» **WHAT THIS TASK INVOLVES**
Take the data that follows and retype it word for word.

[Dataset entries]
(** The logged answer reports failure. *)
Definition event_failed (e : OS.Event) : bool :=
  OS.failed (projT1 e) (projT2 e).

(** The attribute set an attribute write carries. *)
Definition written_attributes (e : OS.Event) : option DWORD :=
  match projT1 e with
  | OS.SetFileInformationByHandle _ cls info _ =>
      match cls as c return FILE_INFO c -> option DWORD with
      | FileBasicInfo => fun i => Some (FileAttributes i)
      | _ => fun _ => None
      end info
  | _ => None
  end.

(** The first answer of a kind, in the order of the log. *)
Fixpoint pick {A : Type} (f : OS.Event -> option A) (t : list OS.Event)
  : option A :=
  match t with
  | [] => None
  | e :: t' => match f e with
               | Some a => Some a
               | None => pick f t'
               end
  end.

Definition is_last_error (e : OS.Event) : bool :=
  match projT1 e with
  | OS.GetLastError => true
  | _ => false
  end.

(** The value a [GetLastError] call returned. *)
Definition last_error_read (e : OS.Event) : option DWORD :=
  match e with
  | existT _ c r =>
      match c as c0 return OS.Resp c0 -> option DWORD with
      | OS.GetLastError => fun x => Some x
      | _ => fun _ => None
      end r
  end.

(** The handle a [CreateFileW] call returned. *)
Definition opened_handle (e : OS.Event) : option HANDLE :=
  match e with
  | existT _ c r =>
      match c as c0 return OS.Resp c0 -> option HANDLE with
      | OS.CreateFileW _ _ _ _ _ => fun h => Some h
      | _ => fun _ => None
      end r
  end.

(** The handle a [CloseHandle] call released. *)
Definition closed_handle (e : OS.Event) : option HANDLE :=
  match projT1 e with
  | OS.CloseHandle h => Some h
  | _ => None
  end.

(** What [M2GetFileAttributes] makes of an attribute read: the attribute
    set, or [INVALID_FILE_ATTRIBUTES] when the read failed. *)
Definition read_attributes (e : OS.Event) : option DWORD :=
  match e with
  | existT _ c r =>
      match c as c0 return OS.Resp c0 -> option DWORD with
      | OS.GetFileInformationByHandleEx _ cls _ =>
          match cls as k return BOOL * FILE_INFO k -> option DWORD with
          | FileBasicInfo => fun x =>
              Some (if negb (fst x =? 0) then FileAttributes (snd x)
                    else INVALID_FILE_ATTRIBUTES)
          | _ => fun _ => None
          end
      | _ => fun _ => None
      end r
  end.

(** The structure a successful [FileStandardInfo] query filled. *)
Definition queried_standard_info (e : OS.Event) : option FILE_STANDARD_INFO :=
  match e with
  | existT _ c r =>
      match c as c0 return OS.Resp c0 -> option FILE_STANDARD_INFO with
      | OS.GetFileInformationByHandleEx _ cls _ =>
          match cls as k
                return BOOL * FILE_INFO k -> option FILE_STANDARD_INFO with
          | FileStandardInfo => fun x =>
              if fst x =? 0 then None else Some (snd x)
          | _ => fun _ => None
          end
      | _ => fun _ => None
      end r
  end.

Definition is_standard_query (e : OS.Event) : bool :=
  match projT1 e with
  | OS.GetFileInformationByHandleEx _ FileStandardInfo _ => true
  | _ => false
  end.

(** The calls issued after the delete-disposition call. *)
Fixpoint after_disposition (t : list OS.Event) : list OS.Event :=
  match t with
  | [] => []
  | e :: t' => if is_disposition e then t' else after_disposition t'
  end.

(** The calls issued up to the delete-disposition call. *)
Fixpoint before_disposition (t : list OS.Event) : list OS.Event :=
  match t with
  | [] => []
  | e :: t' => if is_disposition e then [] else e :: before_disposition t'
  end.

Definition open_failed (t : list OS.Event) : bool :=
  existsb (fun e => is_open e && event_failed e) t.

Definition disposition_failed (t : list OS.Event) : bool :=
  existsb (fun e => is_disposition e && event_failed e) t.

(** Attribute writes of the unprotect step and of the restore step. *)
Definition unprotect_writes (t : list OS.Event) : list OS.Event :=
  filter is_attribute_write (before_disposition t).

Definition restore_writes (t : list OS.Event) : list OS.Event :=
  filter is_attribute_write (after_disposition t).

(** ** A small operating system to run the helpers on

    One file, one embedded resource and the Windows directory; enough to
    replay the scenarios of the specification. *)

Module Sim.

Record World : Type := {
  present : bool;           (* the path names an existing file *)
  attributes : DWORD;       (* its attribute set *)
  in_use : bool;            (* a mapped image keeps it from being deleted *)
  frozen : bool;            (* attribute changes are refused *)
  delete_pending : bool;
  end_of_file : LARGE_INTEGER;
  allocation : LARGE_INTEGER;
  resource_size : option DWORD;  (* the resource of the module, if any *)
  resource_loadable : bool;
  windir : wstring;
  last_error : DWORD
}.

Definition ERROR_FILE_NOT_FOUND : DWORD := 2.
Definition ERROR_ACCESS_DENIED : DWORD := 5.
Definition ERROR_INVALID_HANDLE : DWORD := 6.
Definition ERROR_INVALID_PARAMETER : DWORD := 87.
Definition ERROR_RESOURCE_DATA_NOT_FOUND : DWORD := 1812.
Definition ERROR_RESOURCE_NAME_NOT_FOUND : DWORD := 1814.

» **RESPONSE AREA**
(** The logged answer reports failure. *)
Definition event_failed (e : OS.Event) : bool :=
  OS.failed (projT1 e) (projT2 e).

(** The attribute set an attribute write carries. *)
Definition written_attributes (e : OS.Event) : option DWORD :=
  match projT1 e with
  | OS.SetFileInformationByHandle _ cls info _ =>
      match cls as c return FILE_INFO c -> option DWORD with
      | FileBasicInfo => fun i => Some (FileAttributes i)
      | _ => fun _ => None
      end info
  | _ => None
  end.

(** The first answer of a kind, in the order of the log. *)
Fixpoint pick {A : Type} (f : OS.Event -> option A) (t : list OS.Event)
  : option A :=
  match t with
  | [] => None
  | e :: t' => match f e with
               | Some a => Some a
               | None => pick f t'
               end
  end.

Definition is_last_error (e : OS.Event) : bool :=
  match projT1 e with
  | OS.GetLastError => true
  | _ => false
  end.

(** The value a [GetLastError] call returned. *)
Definition last_error_read (e : OS.Event) : option DWORD :=
  match e with
  | existT _ c r =>
      match c as c0 return OS.Resp c0 -> option DWORD with
      | OS.GetLastError => fun x => Some x
      | _ => fun _ => None
      end r
  end.

(** The handle a [CreateFileW] call returned. *)
Definition opened_handle (e : OS.Event) : option HANDLE :=
  match e with
  | existT _ c r =>
      match c as c0 return OS.Resp c0 -> option HANDLE with
      | OS.CreateFileW _ _ _ _ _ => fun h => Some h
      | _ => fun _ => None
      end r
  end.

(** The handle a [CloseHandle] call released. *)
Definition closed_handle (e : OS.Event) : option HANDLE :=
  match projT1 e with
  | OS.CloseHandle h => Some h
  | _ => None
  end.

(** What [M2GetFileAttributes] makes of an attribute read: the attribute
    set, or [INVALID_FILE_ATTRIBUTES] when the read failed. *)
Definition read_attributes (e : OS.Event) : option DWORD :=
  match e with
  | existT _ c r =>
      match c as c0 return OS.Resp c0 -> option DWORD with
      | OS.GetFileInformationByHandleEx _ cls _ =>
          match cls as k return BOOL * FILE_INFO k -> option DWORD with
          | FileBasicInfo => fun x =>
              Some (if negb (fst x =? 0) then FileAttributes (snd x)
                    else INVALID_FILE_ATTRIBUTES)
          | _ => fun _ => None
          end
      | _ => fun _ => None
      end r
  end.

(** The structure a successful [FileStandardInfo] query filled. *)
Definition queried_standard_info (e : OS.Event) : option FILE_STANDARD_INFO :=
  match e with
  | existT _ c r =>
      match c as c0 return OS.Resp c0 -> option FILE_STANDARD_INFO with
      | OS.GetFileInformationByHandleEx _ cls _ =>
          match cls as k
                return BOOL * FILE_INFO k -> option FILE_STANDARD_INFO with
          | FileStandardInfo => fun x =>
              if fst x =? 0 then None else Some (snd x)
          | _ => fun _ => None
          end
      | _ => fun _ => None
      end r
  end.

Definition is_standard_query (e : OS.Event) : bool :=
  match projT1 e with
  | OS.GetFileInformationByHandleEx _ FileStandardInfo _ => true
  | _ => false
  end.

(** The calls issued after the delete-disposition call. *)
Fixpoint after_disposition (t : list OS.Event) : list OS.Event :=
  match t with
  | [] => []
  | e :: t' => if is_disposition e then t' else after_disposition t'
  end.

(** The calls issued up to the delete-disposition call. *)
Fixpoint before_disposition (t : list OS.Event) : list OS.Event :=
  match t with
  | [] => []
  | e :: t' => if is_disposition e then [] else e :: before_disposition t'
  end.

Definition open_failed (t : list OS.Event) : bool :=
  existsb (fun e => is_open e && event_failed e) t.

Definition disposition_failed (t : list OS.Event) : bool :=
  existsb (fun e => is_disposition e && event_failed e) t.

(** Attribute writes of the unprotect step and of the restore step. *)
Definition unprotect_writes (t : list OS.Event) : list OS.Event :=
  filter is_attribute_write (before_disposition t).

Definition restore_writes (t : list OS.Event) : list OS.Event :=
  filter is_attribute_write (after_disposition t).

(** ** A small operating system to run the helpers on

    One file, one embedded resource and the Windows directory; enough to
    replay the scenarios of the specification. *)

Module Sim.

Record World : Type := {
  present : bool;           (* the path names an existing file *)
  attributes : DWORD;       (* its attribute set *)
  in_use : bool;            (* a mapped image keeps it from being deleted *)
  frozen : bool;            (* attribute changes are refused *)
  delete_pending : bool;
  end_of_file : LARGE_INTEGER;
  allocation : LARGE_INTEGER;
  resource_size : option DWORD;  (* the resource of the module, if any *)
  resource_loadable : bool;
  windir : wstring;
  last_error : DWORD
}.

Definition ERROR_FILE_NOT_FOUND : DWORD := 2.
Definition ERROR_ACCESS_DENIED : DWORD := 5.
Definition ERROR_INVALID_HANDLE : DWORD := 6.
Definition ERROR_INVALID_PARAMETER : DWORD := 87.
Definition ERROR_RESOURCE_DATA_NOT_FOUND : DWORD := 1812.
Definition ERROR_RESOURCE_NAME_NOT_FOUND : DWORD := 1814.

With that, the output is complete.